Brief ::
The answer must be a single number: how many lines of the entries below include "turns".

[Collected data entries]
┌────────

Lemma Ingest_caught_up cfg h0 seen out c b (h : H) : caught_up cfg h0 seen out c -> short_lines (cu_maxPartialLine c) (seen ++ b) ->
  let r := Ingest c b cfg h in caught_up cfg h0 (seen ++ b) (out ++ r.1.1) (r.1.2 c).
Proof.
  intros (Hb&Hc&Hp&Hr&Hs) Hshort. cbv zeta. unfold Ingest, ingestNormal. rewrite Hs, Hr, Hc.
  pose proof (parse_app seen b cfg cfg cfg no_carry false h0 h h0) as Happ. cbv zeta in Happ.
  pose proof (parse_consumes (drop (Z.to_nat (px_Consumed (parseWithCarry seen cfg no_carry h0).1)) seen ++ b) cfg (px_carry (parseWithCarry seen cfg no_carry h0).1) false h) as [Hcut Hrange].
  pose proof (parse_consumes seen cfg no_carry false h0) as [_ Hrange1]. unfold caught_up, parseWithCarry in *.
  destruct (parse seen cfg no_carry false h0) as [r1 h1]. cbn [fst] in *. set (buf := drop (Z.to_nat (px_Consumed r1)) seen ++ b) in *.
  destruct (parse buf cfg (px_carry r1) false h) as [r2 h2]. cbn [fst] in *. destruct (parse (seen ++ b) cfg no_carry false h0) as [r h3]. cbn [fst] in *.
  destruct Happ as (Hbill&Hcarry&Hcons).
  assert (Hseen : seen ++ b = take (Z.to_nat (px_Consumed r1)) seen ++ buf) by (subst buf; by rewrite app_assoc, take_drop).
  assert (Hsmall : zlen (drop (Z.to_nat (px_Consumed r2)) buf) <= cu_maxPartialLine c).
  { destruct Hcut as [Hnl _]. apply (Hshort (take (Z.to_nat (px_Consumed r1)) seen ++ take (Z.to_nat (px_Consumed r2)) buf) _ []); [|done].
    by rewrite app_nil_r, <-app_assoc, take_drop. }
  destruct (Z.ltb_spec (cu_maxPartialLine c) (zlen (drop (Z.to_nat (px_Consumed r2)) buf))); [lia|]. cbn.
  rewrite bill_app, Hb, Hbill. split; [done|]. split; [done|]. assert (Hbuf : zlen (take (Z.to_nat (px_Consumed r2)) buf) = px_Consumed r2) by (unfold zlen in *; rewrite length_take; lia).
  rewrite Hp, Hbuf, Hcons. split; [done|]. split; [|done]. rewrite Hseen.
  assert (Hl1 : length (take (Z.to_nat (px_Consumed r1)) seen) = Z.to_nat (px_Consumed r1)) by (unfold zlen in *; rewrite length_take; lia).
  rewrite Z2Nat.inj_add by lia. rewrite <-Hl1 at 1. by rewrite <-drop_drop, drop_app_length.
Qed.

Lemma Ingest_max c b cfg (h : H) d : cu_maxPartialLine ((Ingest c b cfg h).1.2 d) = cu_maxPartialLine d.
Proof.
  unfold Ingest, ingestNormal. destruct (cu_skip c).
  - destruct (cut x0a b) as [line [rest|]]; [|done]. destruct (parseWithCarry _ _ _ _). by destruct (_ <? _).
  - destruct (parseWithCarry _ _ _ _). by destruct (_ <? _).
Qed.

Lemma ingest_all_caught_up reads : forall cfg h0 seen out c (h : H), caught_up cfg h0 seen out c -> short_lines (cu_maxPartialLine c) (seen ++ concat reads) ->
  let r := ingest_all c reads cfg h in caught_up cfg h0 (seen ++ concat reads) (out ++ r.1.1) r.1.2.
Proof.
  induction reads as [|b l IH]; intros cfg h0 seen out c h Hc Hs; cbv zeta; [by rewrite !app_nil_r|]. cbn [ingest_all concat] in *. rewrite app_assoc in *.
  pose proof (Ingest_caught_up cfg h0 seen out c b h Hc (short_app _ _ _ Hs)) as Hi. pose proof (Ingest_max c b cfg h c) as Hm. cbv zeta in Hi.
  destruct (Ingest c b cfg h) as [[cands commit] h']. cbn [fst snd] in *. rewrite <-Hm in Hs. specialize (IH cfg h0 (seen ++ b) (out ++ cands) (commit c) h' Hi Hs). cbv zeta in IH.
  destruct (ingest_all (commit c) l cfg h') as [[rest d] h'']. cbn [fst snd] in *. by rewrite app_assoc.
Qed.

Lemma fresh_caught_up cfg (h : H) scope dev ino size modNanos max : caught_up cfg h [] [] (fresh_cursor scope dev ino size modNanos max).
Proof. by repeat split. Qed.

End host.

(** ** Flushing *)

Lemma closeClaudeMessage_tools st i n : ps_tools (closeClaudeMessage st i n).2 = ps_tools st.
Proof.
  unfold closeClaudeMessage. destruct (_ !! i) as [m|]; [|done]. destruct (count _ _) as [c new]. destruct (_ || _); [done|].
  cbn [attribute]. cbn [is_usage ca_Kind claude_candidate cand]. unfold startSession. by destruct (_ || _).
Qed.

Lemma newParseState_eq st : ps_tools st = ∅ -> st = newParseState (ps_carry st).
Proof. destruct st as [carry tools]. by intros [= ->]. Qed.

Lemma filter_usage_app l k : filter (fun c => is_usage c = true) (l ++ k) = filter (fun c => is_usage c = true) l ++ filter (fun c => is_usage c = true) k.
Proof. apply filter_app. Qed.

(** Of a closed response, the usage is offered last. *)
Lemma closeClaudeMessage_shape st i n k : (k < length (closeClaudeMessage st i n).1)%nat ->
  filter (fun c => is_usage c = true) (take k (closeClaudeMessage st i n).1) = [].
Proof.
  unfold closeClaudeMessage. destruct (_ !! i) as [m|]; [|cbn; lia]. destruct (count _ _) as [c new]. destruct (_ || _); [cbn; lia|].
  cbn [attribute]. cbn [is_usage ca_Kind claude_candidate cand]. unfold startSession. destruct (_ || _); cbn.
  - intros Hk. by replace k with 0%nat by lia.
  - intros Hk. destruct k as [|[|k]]; [done|done|lia].
Qed.

Lemma flushed_cons e carry l k : flushed ((e, carry) :: l) k = match flushed l k with Some s => Some s | None => if e <=? k then Some carry else None end.
Proof.
  unfold flushed. rewrite reverse_cons, filter_app. destruct (filter _ (reverse l)) as [|x r]; [|done]. cbn [app filter list_filter head fmap option_fmap option_map].
  destruct (Z.leb_spec e k); [rewrite decide_True by done|rewrite decide_False by (cbn; lia)]; done.
Qed.

Lemma flush_open_later fuel : forall st cands, Forall (fun s => zlen cands <= s.1) (flush_open fuel st cands).2.
Proof.
  induction fuel as [|fuel IH]; intros st cands; cbn [flush_open]; [done|]. destruct (cl_Open (ps_claude st)); [done|].
  destruct (closeClaudeMessage st 0 0) as [out t]. specialize (IH t (cands ++ out)). destruct (flush_open fuel t (cands ++ out)) as [all states]. cbn [snd] in *.
  pose proof (zlen_nonneg out). rewrite zlen_app in IH. constructor; [cbn; rewrite zlen_app; lia|]. eapply Forall_impl; [exact IH|]. cbn. intros x Hx. lia.
Qed.

Lemma flushed_none l k : Forall (fun s => k < s.1) l -> flushed l k = None.
Proof. induction 1 as [|[e carry] l He _ IH]; [done|]. rewrite flushed_cons, IH. cbn in He. destruct (Z.leb_spec e k); [lia|done]. Qed.

(** The candidates of a flush, and what the delivery of the first [k] leaves. *)
Definition flush_split (st : parseState) (cands all : list Candidate) (carry : transcriptCarry) (k : Z) : Prop :=
  exists done rest, all = cands ++ done ++ rest /\ zlen (cands ++ done) <= k
    /\ (flush_open (length (cl_Open (tc_claude carry))) (newParseState carry) []).1 = rest
    /\ filter (fun c => is_usage c = true) (take (Z.to_nat k) all) = filter (fun c => is_usage c = true) (cands ++ done)
    /\ (zlen all <= k -> cl_Open (tc_claude carry) = [])
    /\ (good_claude (ps_claude st) -> counts (ps_claude st) done (tc_claude carry) /\ good_claude (tc_claude carry)).

Lemma flush_open_app fuel : forall st cands, flush_open fuel st cands = (cands ++ (flush_open fuel st []).1, map (fun s => (zlen cands + s.1, s.2)) (flush_open fuel st []).2).
Proof.
  induction fuel as [|fuel IH]; intros st cands; cbn [flush_open]; [by rewrite app_nil_r|]. destruct (cl_Open (ps_claude st)); [by rewrite app_nil_r|].
  destruct (closeClaudeMessage st 0 0) as [out t]. cbn [app]. rewrite (IH t (cands ++ out)), (IH t out). cbn [fst snd map]. rewrite zlen_app, <-app_assoc. f_equal. f_equal.
  rewrite map_map. apply map_ext. intros s. cbn [fst snd]. by rewrite Z.add_assoc.
Qed.
Lemma padded_write n l f hashes : padded n l (old_bytes f) ->
  exists m, writeCounted f n hashes = hash_bytes (l ++ replicate m 0 ++ hashes) /\ zlen l + Z.of_nat m = n.
Proof.
  intros Hp. destruct (padded_take _ _ _ Hp) as (z&E&Hz&_). destruct (padded_length _ _ _ Hp) as [H0 Hl]. exists (Z.to_nat (n - zlen l)). split; [|lia].
  unfold writeCounted, truncate. rewrite E, !hash_bytes_app, hash_bytes_zeros, <-!app_assoc. f_equal. rewrite app_assoc, <-replicate_add. f_equal. f_equal.
  assert (Hlen : length (take (Z.to_nat (8 * n)) (old_bytes f)) = (8 * length l + z)%nat) by (rewrite E, length_app, length_hash_bytes, length_replicate; done).
  rewrite length_take in Hlen. unfold zlen in *. lia.
Qed.

(** ** The loaded set *)

Definition nonzero (l : list Z) : list Z := filter (fun h => h <> 0) l.

Lemma Compact_cons y z r : Compact (y :: z :: r) = if y =? z then Compact (z :: r) else y :: Compact (z :: r).
Proof. done. Qed.

Lemma Compact_elem l x : x ∈ Compact l <-> x ∈ l.
Proof.
  induction l as [|y [|z r] IH]; [done|done|]. rewrite Compact_cons. destruct (Z.eqb_spec y z) as [->|]; rewrite ?elem_of_cons in *; rewrite IH; rewrite ?elem_of_cons; tauto.
Qed.

Lemma Compact_sorted l : StronglySorted Z.le l -> sorted_ids (Compact l).
Proof.
  induction 1 as [|y l Hs IH Hf]; [constructor|]. destruct l as [|z r]; [by repeat constructor|]. rewrite Compact_cons. destruct (Z.eqb_spec y z) as [->|Hne]; [done|].
  constructor; [done|]. apply Forall_forall. intros x Hx. rewrite Compact_elem in Hx. rewrite Forall_forall in Hf. apply StronglySorted_inv in Hs as [_ Hz]. rewrite Forall_forall in Hz.
  pose proof (Hf z ltac:(constructor)). apply elem_of_cons in Hx as [->|Hx]; [lia|]. specialize (Hz x Hx). lia.
Qed.

Lemma counted_set_elem l x : x ∈ counted_set l <-> x <> 0 /\ x ∈ l.
Proof. unfold counted_set. by rewrite Compact_elem, merge_sort_Permutation, list_elem_of_filter. Qed.

#[local] Instance Zle_total : Total Z.le.
Proof. intros x y. lia. Qed.
#[local] Instance Zle_trans : Transitive Z.le.
Proof. intros x y z. lia. Qed.

Lemma counted_set_sorted l : sorted_ids (counted_set l).
Proof. apply Compact_sorted, (StronglySorted_merge_sort Z.le). Qed.
(* ===== verification/UsageAxis.v ===== *)
(** * The usage axis ([internal/usageaxis])

    Forwards the model facts of a ledger: [Tail] reads new complete lines and numbers them, [drain] posts
    batches and commits the resume point after each accepted one. The ledger, the cursor file and the
    outcome of a request are arguments; a state file stands for the cursors decoding it leaves. The batch's
    JSON text, the environment variables and the HTTP client are not modelled. *)

From S2P Require Import Prelude GoStrings GoTime Json JsonText GoNet GoPath GoJson StrictDecode Validate.

Definition maxScanBytes : Z := 8388608.
Definition KindModel : bytes := str "model".
Definition SchemaVersion : Z := 1.
Definition maxBatchesPerDrain : nat := 50.

(** ** Facts *)

(** [CostUSDEstimate] is the number it was read from, none for zero. *)
Record Fact : Type := mkFact {
  fa_Seq : Z;
  fa_RunID : bytes; fa_SessionID : bytes; fa_StepID : bytes; fa_Worker : bytes;
  fa_Kind : bytes; fa_Model : bytes; fa_Provider : bytes;
  fa_InputTokens : Z; fa_OutputTokens : Z; fa_CacheReadTokens : Z; fa_CacheCreationTokens : Z;
  fa_CostUSDEstimate : option bytes; fa_Unpriced : bool;
  fa_UpstreamReqID : bytes; fa_At : Z;
}.

Definition with_seq (seq : Z) (f : Fact) : Fact :=
  mkFact seq (fa_RunID f) (fa_SessionID f) (fa_StepID f) (fa_Worker f) (fa_Kind f) (fa_Model f) (fa_Provider f)
    (fa_InputTokens f) (fa_OutputTokens f) (fa_CacheReadTokens f) (fa_CacheCreationTokens f) (fa_CostUSDEstimate f) (fa_Unpriced f)
    (fa_UpstreamReqID f) (fa_At f).

Definition cost_field : gofield := (str "CostUSDEstimate", str "cost_usd_estimate", TRawMessage).
Definition FactFields : list gofield :=
  [(str "Seq", str "seq", TUint 64); (str "RunID", str "run_id", TString); (str "SessionID", str "session_id", TString);
   (str "StepID", str "step_id", TString); (str "Worker", str "worker", TString); (str "Kind", str "kind", TString);
   (str "Model", str "model", TString); (str "Provider", str "provider", TString);
   (str "InputTokens", str "input_tokens", TInt 64); (str "OutputTokens", str "output_tokens", TInt 64);
   (str "CacheReadTokens", str "cache_read_tokens", TInt 64); (str "CacheCreationTokens", str "cache_creation_tokens", TInt 64);
   cost_field; (str "Unpriced", str "unpriced", TBool);
   (str "UpstreamReqID", str "upstream_req_id", TString); (str "At", str "at", TInt 64)].
Definition FactType : gotype := TStruct FactFields.

(** ** A [float64] field *)

Fixpoint before_exponent (s : bytes) : bytes :=
  match s with b :: r => if bool_decide (b ∈ [x65; x45]) then [] else b :: before_exponent r | [] => [] end.

(** Digits, then a fraction, then an exponent: the value as an integer and a power of ten. *)
Definition decimal_of (lit : bytes) : Z * Z :=
  let lit := match lit with x2d :: r => r | _ => lit end in
  let mantissa := before_exponent lit in
  let expo := drop (S (length mantissa)) lit in
  let '(whole, fraction) := cut x2e mantissa in
  let fraction := default [] fraction in
  let e := match expo with x2d :: r => - dec_val r | x2b :: r => dec_val r | r => dec_val r end in
  (dec_val (whole ++ fraction), e - zlen fraction).

(** [ParseFloat(lit, 64)] is in range: below the middle between the largest number and [2^1024]. *)
Definition float64_ok (lit : bytes) : bool :=
  let '(d, e) := decimal_of lit in
  let limit := 2 ^ 1024 - 2 ^ 970 in
  if 0 <=? e then d * 10 ^ e <? limit else d <? limit * 10 ^ (- e).

(** The members the cost field takes, in order; [None]: one is no [float64]. *)
Fixpoint cost_of (members : list (bytes * json)) (cost : option bytes) : option (option bytes) :=
  match members with
  | [] => Some cost
  | (key, v) :: l =>
      if bool_decide (find_field FactFields key = Some 12%nat) then
        match v with
        | JNull => cost_of l cost
        | JNum lit => if float64_ok lit then cost_of l (Some lit) else None
        | _ => None
        end
      else cost_of l cost
  end.

Definition decode_fact (line : bytes) : option Fact :=
  v ← Unmarshal line FactType;
  cost ← match parse_value add_member (S (2 * length line)) line with Some (JObj m, _) => cost_of m None | _ => Some None end;
  let s name := as_string (get FactType name v) in
  let n name := match get FactType name v with GInt z => z | _ => 0 end in
  Some (mkFact (n "Seq"%string) (s "RunID"%string) (s "SessionID"%string) (s "StepID"%string) (s "Worker"%string)
          (s "Kind"%string) (s "Model"%string) (s "Provider"%string)
          (n "InputTokens"%string) (n "OutputTokens"%string) (n "CacheReadTokens"%string) (n "CacheCreationTokens"%string)
          cost (match get FactType "Unpriced" v with GBool b => b | _ => false end) (s "UpstreamReqID"%string) (n "At"%string)).

(** The fact a line is forwarded as. *)
Definition model_fact (line : bytes) : option Fact :=
  let line := TrimSpace line in
  if bool_decide (line = []) then None
  else match decode_fact line with
       | Some f => if bool_decide (fa_Kind f = KindModel) then Some f else None
       | None => None
       end.

(** ** The tail *)

Record Cursor : Type := mkCursor { uc_Offset : Z; uc_NextSeq : Z; uc_FileID : Z }.

(** An opened ledger: its inode where there is one, its bytes, and whether they can be read. *)
Record ledger : Type := mkLedger { le_ID : option Z; le_data : bytes; le_readable : bool }.
Inductive opened : Type := LedgerMissing | LedgerFails | LedgerOpen (f : ledger).

(** The loop: the facts, the bytes consumed and the next number. *)
Fixpoint scan (fuel room : nat) (buf : bytes) (seq : Z) : list Fact * Z * Z :=
  match fuel, room with
  | S fuel', S room' =>
      match cut x0a buf with
      | (_, None) => ([], 0, seq)
      | (line, Some rest) =>
          match model_fact line with
          | None => let '(facts, consumed, seq) := scan fuel' room rest seq in (facts, zlen line + 1 + consumed, seq)
          | Some f => let '(facts, consumed, next) := scan fuel' room' rest (u64 (seq + 1)) in (with_seq seq f :: facts, zlen line + 1 + consumed, next)
          end
      end
  | _, _ => ([], 0, seq)
  end.

(** Facts, the advanced cursor and whether the ledger was rotated; [None]: an error. *)
Definition Tail (o : opened) (cur : Cursor) (max : Z) : option (list Fact * Cursor * bool) :=
  match o with
  | LedgerMissing => Some ([], cur, false)
  | LedgerFails => None
  | LedgerOpen f =>
      let size := zlen (le_data f) in
      let replaced := match le_ID f with Some id => negb (uc_FileID cur =? 0) && negb (id =? uc_FileID cur) | None => false end in
      let rotated := replaced || (size <? uc_Offset cur) in
      let off := if rotated then 0 else uc_Offset cur in
      let newID := default (uc_FileID cur) (le_ID f) in
      if size <=? off then Some ([], mkCursor off (uc_NextSeq cur) newID, rotated)
      else if (off <? 0) || negb (le_readable f) then None
      else
        let window := Z.min (size - off) maxScanBytes in
        let buf := slice (Z.to_nat off) (Z.to_nat window) (le_data f) in
        let seq := if uc_NextSeq cur =? 0 then 1 else uc_NextSeq cur in
        let '(facts, consumed, seq) := scan (length buf) (Z.to_nat (if max <? 1 then 1 else max)) buf seq in
        let consumed := if (consumed =? 0) && (window =? maxScanBytes) then zlen buf else consumed in
        Some (facts, mkCursor (off + consumed) seq newID, rotated)
  end.

(** ** State *)

Abbreviation State := (gmap bytes Cursor).

(** [None]: missing or unreadable. *)
Definition LoadState (file : option State) : State := default ∅ file.

(** ** The runner *)

Record Config : Type := mkConfig {
  ux_URL : bytes;
  ux_SourceID : bytes;
  ux_Ledger : bytes;
  ux_token : bool;        (** a token source is configured *)
  ux_BatchMax : Z;
  ux_AllowHTTP : bool;
}.

Definition Enabled (c : Config) : bool :=
  negb (bool_decide (ux_URL c = [])) && negb (bool_decide (ux_SourceID c = [])) && negb (bool_decide (ux_Ledger c = [])) && ux_token c.

Definition lower (s : bytes) : bytes := map (fun b => if in_range 65 90 b then Zb (bZ b + 32) else b) s.

(** [u]: the parsed URL, if it parses. No rune beyond ASCII has its lower case in one of the three hosts. *)
Definition URLOK (u : option URL) (allowHTTP : bool) : bool :=
  match u with
  | None => false
  | Some u =>
      bool_decide (u_Scheme u = str "https") && negb (bool_decide (u_Host u = []))
      || bool_decide (u_Scheme u = str "http") && allowHTTP
         && bool_decide (lower (Hostname u) ∈ map str ["localhost"; "127.0.0.1"; "::1"]%string)
  end.

Record Batch : Type := mkBatch { bt_SourceID : bytes; bt_SchemaVersion : Z; bt_Facts : list Fact }.

Record postResult : Type := mkPost { po_advance : bool; po_retryable : bool }.

(** The token read ([None]: an error) and the answer's status ([None]: no answer). *)
Definition httpPost (token : option bytes) (status : option Z) : postResult :=
  match token with
  | None | Some [] => mkPost false true
  | Some _ =>
      match status with
      | None => mkPost false true
      | Some n => if n / 100 =? 2 then mkPost true false else mkPost false true
      end
  end.

(** What one turn of the drain's loop meets: cancellation, the ledger, the request's outcome, whether the state file could be written. *)
Record turn : Type := mkTurn { tu_cancelled : bool; tu_ledger : opened; tu_post : postResult; tu_saved : bool }.

(** The runner's cursor, its state and the state file. *)
Record runner : Type := mkRunner { ru_cur : Cursor; ru_state : State; ru_file : option State }.

Definition commit (cfg : Config) (saved : bool) (cur : Cursor) (r : runner) : runner :=
  let st := <[ux_SourceID cfg := cur]> (ru_state r) in
  mkRunner cur st (if saved then Some st else ru_file r).

(** The resume point a start takes. *)
Definition start (cfg : Config) (file : option State) : runner :=
  let st := LoadState file in
  let cur := match st !! ux_SourceID cfg with
             | Some cur => if uc_NextSeq cur =? 0 then mkCursor (uc_Offset cur) 1 0 else cur
             | None => mkCursor 0 1 0
             end in
  mkRunner cur st file.

(** One turn: what was posted, the runner, and whether the loop goes on. *)
Definition drain_turn (cfg : Config) (t : turn) (r : runner) : option Batch * runner * bool :=
  if tu_cancelled t then (None, r, false)
  else match Tail (tu_ledger t) (ru_cur r) (ux_BatchMax cfg) with
       | None => (None, r, false)
       | Some (facts, next, _) =>
           match facts with
           | [] => (None, if uc_Offset next =? uc_Offset (ru_cur r) then r else commit cfg (tu_saved t) next r, false)
           | _ =>
               let batch := mkBatch (ux_SourceID cfg) SchemaVersion facts in
               if po_advance (tu_post t) then (Some batch, commit cfg (tu_saved t) next r, true) else (Some batch, r, false)
           end
       end.

(** The loop, over the turns it meets. *)
Fixpoint drain_turns (fuel : nat) (cfg : Config) (turns : list turn) (r : runner) : list Batch * runner :=
  match fuel, turns with
  | S fuel', t :: turns =>
      let '(posted, r, more) := drain_turn cfg t r in
      let posted := match posted with Some b => [b] | None => [] end in
      if more then let '(rest, r) := drain_turns fuel' cfg turns r in (posted ++ rest, r) else (posted, r)
  | _, _ => ([], r)
  end.
Definition drain (cfg : Config) (turns : list turn) (r : runner) : list Batch * runner := drain_turns maxBatchesPerDrain cfg turns r.

(** Why a start gives up, if it does. *)
Inductive start_result : Type := StartIdle | StartRefused | StartRuns (r : runner).
Definition run_start (cfg : Config) (u : option URL) (file : option State) : start_result :=
  if negb (Enabled cfg) then StartIdle
  else if negb (URLOK u (ux_AllowHTTP cfg)) then StartRefused
  else StartRuns (start cfg file).

Definition fact_line (kind : String.string) : bytes := js "{'kind':'" ++ str kind ++ js "','model':'m','input_tokens':3,'cost_usd_estimate':0.5}" ++ [x0a].
Example tail_example :
  (fun r => (map (fun f => (fa_Seq f, fa_InputTokens f)) r.1.1, r.1.2)) <$>
  Tail (LedgerOpen (mkLedger (Some 7) (fact_line "model" ++ fact_line "compute" ++ [x0a] ++ fact_line "model" ++ js "{'kind'") true)) (mkCursor 0 1 0) 10
  = Some ([(1, 3); (2, 3)], mkCursor (3 * zlen (fact_line "model") + 3) 3 7).
Proof. vm_compute. reflexivity. Qed.

Example floats : map float64_ok (map str ["0"; "-1.5e3"; "1e308"; "1e309"; "179769313486231570000000000000000000000e270"; "1E-999"]%string) = [true; true; true; false; true; true].
Proof. vm_compute. reflexivity. Qed.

└────────

Your response ::
6